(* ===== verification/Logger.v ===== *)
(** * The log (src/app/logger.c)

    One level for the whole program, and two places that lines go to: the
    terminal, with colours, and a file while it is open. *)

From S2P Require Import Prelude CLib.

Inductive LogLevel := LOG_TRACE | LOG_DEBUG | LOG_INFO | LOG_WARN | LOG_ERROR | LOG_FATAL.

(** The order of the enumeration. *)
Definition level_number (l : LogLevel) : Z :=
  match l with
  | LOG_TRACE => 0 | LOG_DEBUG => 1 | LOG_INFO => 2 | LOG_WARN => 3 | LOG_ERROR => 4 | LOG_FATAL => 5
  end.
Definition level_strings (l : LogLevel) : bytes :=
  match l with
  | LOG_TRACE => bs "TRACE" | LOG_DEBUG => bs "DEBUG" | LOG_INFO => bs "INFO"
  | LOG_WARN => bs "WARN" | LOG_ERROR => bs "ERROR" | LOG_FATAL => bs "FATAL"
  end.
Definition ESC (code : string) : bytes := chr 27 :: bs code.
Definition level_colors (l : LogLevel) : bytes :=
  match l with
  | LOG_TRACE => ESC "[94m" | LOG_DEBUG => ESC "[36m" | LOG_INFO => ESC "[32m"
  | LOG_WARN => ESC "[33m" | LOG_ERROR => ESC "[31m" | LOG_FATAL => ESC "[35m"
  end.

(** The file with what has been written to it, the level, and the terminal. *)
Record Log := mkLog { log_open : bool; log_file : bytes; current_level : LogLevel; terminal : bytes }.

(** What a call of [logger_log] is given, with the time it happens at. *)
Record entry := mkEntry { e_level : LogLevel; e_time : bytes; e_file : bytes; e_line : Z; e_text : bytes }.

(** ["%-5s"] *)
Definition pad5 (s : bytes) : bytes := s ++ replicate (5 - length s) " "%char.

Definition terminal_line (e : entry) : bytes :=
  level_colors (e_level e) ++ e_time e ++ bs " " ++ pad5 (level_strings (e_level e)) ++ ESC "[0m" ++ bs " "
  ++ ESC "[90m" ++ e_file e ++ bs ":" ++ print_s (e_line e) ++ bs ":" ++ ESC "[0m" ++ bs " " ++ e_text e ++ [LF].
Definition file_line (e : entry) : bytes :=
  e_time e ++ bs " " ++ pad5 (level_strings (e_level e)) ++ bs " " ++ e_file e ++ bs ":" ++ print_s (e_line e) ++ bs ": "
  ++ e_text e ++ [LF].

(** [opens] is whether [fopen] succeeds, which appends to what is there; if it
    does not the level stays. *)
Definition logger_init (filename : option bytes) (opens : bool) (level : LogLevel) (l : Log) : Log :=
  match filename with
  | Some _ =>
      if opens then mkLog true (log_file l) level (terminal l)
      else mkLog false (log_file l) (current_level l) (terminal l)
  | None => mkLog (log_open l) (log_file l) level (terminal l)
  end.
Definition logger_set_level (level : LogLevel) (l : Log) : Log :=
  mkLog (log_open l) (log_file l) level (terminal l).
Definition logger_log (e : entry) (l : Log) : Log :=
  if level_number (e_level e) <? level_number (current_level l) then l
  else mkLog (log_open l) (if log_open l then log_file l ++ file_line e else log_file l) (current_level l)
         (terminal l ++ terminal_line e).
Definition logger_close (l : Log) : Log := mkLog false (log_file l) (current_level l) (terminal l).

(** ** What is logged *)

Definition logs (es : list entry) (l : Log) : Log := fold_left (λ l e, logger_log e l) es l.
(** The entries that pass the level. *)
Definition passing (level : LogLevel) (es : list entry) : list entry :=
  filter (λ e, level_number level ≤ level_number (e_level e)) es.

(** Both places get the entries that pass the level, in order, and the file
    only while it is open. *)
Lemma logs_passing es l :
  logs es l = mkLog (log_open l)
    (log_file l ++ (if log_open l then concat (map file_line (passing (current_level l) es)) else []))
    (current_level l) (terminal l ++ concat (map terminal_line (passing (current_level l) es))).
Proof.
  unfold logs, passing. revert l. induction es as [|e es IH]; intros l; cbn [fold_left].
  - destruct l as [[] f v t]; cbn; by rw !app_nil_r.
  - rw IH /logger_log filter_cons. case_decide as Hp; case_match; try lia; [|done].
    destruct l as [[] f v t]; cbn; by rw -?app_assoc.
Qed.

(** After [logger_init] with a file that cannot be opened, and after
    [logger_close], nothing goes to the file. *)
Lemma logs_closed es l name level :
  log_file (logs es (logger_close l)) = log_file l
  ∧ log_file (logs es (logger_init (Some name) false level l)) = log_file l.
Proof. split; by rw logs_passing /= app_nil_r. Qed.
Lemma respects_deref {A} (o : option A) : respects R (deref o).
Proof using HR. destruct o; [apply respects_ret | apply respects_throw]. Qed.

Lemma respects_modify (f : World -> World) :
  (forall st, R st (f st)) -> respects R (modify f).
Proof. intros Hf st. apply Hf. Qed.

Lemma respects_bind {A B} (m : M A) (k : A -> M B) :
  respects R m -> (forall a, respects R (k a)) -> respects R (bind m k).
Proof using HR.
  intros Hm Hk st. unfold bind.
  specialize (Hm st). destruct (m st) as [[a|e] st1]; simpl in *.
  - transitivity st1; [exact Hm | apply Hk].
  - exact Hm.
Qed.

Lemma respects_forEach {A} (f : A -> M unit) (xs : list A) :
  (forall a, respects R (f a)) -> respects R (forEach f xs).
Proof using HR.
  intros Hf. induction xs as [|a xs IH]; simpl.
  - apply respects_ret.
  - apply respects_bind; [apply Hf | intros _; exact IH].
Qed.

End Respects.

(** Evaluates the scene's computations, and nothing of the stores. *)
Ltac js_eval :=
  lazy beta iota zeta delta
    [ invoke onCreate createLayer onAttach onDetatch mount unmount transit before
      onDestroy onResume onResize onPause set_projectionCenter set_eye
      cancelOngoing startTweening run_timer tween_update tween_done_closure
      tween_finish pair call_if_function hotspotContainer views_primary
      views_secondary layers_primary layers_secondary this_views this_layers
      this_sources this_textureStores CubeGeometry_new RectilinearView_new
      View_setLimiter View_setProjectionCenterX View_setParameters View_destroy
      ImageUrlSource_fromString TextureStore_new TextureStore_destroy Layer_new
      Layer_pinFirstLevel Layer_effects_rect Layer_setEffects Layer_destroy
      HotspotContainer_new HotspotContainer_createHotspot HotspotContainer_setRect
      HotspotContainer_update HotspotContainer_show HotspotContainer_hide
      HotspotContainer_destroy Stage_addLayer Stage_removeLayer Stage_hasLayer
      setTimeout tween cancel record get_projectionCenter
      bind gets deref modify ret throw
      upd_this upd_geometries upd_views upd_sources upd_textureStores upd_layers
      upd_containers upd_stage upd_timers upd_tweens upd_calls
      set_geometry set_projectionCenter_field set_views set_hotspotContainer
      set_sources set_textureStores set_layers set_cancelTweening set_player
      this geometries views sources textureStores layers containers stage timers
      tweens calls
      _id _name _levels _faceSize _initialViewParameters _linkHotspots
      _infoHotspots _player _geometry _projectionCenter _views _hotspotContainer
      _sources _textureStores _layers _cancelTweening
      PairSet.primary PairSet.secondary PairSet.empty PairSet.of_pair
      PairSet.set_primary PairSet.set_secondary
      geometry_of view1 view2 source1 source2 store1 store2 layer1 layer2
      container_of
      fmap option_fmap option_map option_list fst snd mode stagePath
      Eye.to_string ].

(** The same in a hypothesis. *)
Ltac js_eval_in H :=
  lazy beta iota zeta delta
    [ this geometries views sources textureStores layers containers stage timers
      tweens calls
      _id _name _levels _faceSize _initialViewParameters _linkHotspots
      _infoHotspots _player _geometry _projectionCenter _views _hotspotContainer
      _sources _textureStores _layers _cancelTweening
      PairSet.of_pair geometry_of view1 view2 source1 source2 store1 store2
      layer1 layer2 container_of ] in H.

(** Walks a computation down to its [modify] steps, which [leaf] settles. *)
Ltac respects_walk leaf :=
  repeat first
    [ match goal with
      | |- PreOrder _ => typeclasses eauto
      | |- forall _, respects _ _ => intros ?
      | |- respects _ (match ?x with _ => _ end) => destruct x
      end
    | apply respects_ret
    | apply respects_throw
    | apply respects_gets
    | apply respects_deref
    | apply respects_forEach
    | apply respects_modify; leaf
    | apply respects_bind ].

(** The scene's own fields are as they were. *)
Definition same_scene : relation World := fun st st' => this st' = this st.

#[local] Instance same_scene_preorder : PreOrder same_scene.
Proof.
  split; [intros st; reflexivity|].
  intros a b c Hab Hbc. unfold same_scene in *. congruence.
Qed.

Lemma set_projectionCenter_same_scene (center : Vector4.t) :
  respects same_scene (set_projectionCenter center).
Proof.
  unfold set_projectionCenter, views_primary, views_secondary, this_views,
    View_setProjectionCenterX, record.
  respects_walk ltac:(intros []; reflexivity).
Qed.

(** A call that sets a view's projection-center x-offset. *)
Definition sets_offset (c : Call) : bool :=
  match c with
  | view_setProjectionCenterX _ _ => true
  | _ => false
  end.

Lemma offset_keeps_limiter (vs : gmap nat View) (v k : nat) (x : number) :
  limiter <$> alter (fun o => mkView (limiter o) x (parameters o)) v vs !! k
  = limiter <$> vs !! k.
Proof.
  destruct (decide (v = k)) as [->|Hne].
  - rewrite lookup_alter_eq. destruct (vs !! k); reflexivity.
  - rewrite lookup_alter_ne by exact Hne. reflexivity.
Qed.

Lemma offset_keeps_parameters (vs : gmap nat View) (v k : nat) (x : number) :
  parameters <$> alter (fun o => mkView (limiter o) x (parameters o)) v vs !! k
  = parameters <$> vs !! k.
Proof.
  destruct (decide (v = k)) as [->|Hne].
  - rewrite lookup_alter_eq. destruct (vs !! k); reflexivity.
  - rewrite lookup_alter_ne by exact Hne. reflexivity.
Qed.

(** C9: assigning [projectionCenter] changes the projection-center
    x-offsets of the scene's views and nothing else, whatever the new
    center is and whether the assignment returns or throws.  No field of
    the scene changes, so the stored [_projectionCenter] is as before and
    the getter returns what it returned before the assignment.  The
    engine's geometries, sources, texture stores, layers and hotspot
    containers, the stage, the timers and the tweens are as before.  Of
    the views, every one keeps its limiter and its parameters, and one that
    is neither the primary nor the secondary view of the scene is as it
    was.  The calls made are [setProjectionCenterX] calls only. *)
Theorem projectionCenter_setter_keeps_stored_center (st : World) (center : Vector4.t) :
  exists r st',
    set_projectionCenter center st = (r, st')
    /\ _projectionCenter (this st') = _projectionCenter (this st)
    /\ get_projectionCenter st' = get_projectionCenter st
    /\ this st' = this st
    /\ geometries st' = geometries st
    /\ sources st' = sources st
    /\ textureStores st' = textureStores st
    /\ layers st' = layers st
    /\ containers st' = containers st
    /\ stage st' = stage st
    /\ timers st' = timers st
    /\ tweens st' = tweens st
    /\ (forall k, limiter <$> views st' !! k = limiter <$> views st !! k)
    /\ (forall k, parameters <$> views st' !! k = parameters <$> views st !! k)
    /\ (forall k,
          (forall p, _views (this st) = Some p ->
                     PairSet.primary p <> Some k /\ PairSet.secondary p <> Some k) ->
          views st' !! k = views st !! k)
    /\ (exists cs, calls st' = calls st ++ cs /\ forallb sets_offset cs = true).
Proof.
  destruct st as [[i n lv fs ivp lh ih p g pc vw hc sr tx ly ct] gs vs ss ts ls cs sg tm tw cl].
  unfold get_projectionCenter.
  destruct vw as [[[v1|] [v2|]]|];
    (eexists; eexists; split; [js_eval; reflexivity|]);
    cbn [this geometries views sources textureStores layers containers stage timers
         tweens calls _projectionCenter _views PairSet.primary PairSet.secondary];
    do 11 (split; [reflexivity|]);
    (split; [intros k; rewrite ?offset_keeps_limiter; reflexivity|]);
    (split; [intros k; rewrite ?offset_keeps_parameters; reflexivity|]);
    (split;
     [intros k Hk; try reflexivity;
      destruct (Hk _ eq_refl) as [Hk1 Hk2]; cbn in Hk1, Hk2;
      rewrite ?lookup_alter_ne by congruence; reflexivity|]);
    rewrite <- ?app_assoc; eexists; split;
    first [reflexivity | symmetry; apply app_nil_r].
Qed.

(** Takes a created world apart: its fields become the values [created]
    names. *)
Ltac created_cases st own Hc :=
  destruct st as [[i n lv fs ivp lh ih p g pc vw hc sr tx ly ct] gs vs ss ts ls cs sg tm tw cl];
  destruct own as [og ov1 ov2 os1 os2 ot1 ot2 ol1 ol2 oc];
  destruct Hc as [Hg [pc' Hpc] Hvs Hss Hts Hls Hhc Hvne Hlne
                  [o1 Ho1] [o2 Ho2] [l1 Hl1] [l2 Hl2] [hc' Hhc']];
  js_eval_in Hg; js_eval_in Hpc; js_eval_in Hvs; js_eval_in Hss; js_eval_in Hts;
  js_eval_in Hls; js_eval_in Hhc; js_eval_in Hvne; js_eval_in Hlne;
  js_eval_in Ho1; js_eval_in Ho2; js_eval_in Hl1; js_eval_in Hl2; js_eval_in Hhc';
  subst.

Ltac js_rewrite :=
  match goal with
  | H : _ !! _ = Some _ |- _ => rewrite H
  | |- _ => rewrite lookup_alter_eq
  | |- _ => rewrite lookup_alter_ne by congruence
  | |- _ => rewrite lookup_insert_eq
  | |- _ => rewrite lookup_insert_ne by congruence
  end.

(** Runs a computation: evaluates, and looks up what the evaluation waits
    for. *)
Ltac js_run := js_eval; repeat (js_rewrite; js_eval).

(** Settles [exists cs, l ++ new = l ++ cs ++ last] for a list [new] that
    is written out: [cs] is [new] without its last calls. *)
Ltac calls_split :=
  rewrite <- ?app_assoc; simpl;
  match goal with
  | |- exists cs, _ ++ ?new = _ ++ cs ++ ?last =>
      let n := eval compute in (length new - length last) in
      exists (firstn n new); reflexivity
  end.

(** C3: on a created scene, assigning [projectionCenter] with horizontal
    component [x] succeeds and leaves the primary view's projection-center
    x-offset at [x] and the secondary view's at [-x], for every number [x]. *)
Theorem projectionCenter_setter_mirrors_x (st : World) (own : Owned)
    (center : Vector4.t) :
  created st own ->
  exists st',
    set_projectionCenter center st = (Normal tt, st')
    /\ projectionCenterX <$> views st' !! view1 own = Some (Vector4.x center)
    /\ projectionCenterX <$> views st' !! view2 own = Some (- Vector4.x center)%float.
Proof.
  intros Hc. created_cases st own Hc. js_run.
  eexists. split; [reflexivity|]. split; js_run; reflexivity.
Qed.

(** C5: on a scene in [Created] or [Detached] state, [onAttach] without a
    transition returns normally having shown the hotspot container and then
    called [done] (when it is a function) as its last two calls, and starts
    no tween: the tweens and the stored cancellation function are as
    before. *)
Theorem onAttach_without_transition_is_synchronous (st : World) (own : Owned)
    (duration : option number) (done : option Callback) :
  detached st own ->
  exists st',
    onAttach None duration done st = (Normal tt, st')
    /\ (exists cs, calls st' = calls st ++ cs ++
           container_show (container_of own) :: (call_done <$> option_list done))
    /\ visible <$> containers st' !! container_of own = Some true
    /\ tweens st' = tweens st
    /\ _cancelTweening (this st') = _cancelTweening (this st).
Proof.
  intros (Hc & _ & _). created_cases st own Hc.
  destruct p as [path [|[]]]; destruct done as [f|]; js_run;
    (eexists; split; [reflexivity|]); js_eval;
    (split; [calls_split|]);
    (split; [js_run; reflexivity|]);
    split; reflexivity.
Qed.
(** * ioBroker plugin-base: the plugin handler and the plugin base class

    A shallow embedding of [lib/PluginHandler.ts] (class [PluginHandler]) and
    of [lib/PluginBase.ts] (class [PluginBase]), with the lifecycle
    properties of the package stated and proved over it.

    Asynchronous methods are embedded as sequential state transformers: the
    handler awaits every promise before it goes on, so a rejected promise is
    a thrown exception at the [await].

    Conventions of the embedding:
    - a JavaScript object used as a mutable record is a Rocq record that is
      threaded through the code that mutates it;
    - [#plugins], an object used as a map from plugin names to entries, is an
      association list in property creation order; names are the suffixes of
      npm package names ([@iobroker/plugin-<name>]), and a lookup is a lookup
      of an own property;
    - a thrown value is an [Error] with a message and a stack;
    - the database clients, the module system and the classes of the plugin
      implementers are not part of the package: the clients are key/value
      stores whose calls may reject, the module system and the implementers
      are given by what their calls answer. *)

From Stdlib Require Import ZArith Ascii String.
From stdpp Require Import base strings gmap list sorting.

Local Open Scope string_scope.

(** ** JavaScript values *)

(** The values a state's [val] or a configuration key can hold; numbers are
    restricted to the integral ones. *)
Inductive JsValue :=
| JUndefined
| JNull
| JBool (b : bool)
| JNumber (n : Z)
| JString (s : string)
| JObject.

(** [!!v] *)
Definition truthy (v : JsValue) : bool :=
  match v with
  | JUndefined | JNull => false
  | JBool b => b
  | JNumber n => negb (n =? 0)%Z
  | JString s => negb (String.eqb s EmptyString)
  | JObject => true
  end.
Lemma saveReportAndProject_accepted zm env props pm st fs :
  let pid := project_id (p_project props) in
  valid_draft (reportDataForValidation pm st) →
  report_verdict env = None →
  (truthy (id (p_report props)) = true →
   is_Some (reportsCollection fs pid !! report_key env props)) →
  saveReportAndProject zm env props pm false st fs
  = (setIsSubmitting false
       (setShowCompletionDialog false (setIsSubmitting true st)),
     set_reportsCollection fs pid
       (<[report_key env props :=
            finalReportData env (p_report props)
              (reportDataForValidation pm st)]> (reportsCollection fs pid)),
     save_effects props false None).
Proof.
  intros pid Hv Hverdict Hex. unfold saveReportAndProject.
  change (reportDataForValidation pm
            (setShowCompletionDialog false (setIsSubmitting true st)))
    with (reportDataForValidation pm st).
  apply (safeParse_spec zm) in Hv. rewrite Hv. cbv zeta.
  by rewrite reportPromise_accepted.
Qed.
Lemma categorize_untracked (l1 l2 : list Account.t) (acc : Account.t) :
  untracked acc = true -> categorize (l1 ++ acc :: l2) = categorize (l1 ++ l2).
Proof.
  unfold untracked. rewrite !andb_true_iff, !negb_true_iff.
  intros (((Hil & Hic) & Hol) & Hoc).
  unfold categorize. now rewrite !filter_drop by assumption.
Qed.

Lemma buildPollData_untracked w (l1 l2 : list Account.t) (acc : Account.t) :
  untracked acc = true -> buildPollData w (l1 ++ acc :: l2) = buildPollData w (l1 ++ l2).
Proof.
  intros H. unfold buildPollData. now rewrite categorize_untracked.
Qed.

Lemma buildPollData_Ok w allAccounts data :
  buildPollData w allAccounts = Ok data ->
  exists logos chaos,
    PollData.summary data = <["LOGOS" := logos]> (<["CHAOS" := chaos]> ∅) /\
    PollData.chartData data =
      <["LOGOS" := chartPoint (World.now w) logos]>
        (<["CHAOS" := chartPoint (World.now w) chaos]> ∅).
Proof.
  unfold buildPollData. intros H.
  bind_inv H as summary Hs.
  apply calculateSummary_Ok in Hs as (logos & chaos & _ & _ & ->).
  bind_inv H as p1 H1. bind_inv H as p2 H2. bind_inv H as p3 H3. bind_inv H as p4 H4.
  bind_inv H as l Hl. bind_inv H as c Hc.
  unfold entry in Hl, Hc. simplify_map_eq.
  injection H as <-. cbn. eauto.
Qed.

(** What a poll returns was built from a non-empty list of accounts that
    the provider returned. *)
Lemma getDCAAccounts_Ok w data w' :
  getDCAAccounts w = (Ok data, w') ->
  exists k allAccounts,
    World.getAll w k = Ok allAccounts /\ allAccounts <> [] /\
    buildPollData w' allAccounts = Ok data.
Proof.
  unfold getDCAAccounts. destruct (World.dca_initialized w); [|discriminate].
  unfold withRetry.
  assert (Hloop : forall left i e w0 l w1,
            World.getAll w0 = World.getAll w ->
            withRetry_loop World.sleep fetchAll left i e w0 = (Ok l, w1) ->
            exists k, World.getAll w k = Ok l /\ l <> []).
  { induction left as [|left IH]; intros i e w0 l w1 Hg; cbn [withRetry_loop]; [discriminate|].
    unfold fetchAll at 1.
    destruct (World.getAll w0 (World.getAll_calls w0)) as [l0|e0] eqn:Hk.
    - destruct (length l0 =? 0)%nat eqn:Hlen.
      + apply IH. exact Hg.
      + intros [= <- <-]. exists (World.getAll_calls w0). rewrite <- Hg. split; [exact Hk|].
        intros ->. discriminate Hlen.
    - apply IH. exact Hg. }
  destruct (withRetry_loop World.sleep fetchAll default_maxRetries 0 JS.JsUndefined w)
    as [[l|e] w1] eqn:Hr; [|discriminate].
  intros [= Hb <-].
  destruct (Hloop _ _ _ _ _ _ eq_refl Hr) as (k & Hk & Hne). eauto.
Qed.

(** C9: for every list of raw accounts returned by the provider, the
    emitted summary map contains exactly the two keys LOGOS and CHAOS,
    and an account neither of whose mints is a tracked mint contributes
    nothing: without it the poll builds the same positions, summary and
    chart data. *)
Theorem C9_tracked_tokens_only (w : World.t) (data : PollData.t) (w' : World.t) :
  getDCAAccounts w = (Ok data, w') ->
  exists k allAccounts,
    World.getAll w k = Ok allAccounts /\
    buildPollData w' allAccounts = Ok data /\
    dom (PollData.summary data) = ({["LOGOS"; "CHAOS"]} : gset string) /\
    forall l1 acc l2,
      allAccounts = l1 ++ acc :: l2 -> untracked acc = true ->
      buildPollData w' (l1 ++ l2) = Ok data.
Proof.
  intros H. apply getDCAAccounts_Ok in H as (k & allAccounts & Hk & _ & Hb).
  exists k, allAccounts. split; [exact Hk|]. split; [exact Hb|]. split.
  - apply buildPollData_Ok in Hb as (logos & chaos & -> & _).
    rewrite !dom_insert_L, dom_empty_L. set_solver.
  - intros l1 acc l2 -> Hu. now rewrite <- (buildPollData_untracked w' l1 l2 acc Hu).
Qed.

________________________________________

TASK REQUIREMENTS ->
For every line in the data above that holds "Import", return the line itself.

RESPONSE TO THIS EXERCISE ->
From S2P Require Import Prelude CLib.
From Stdlib Require Import ZArith Ascii String.
From stdpp Require Import base strings gmap list sorting.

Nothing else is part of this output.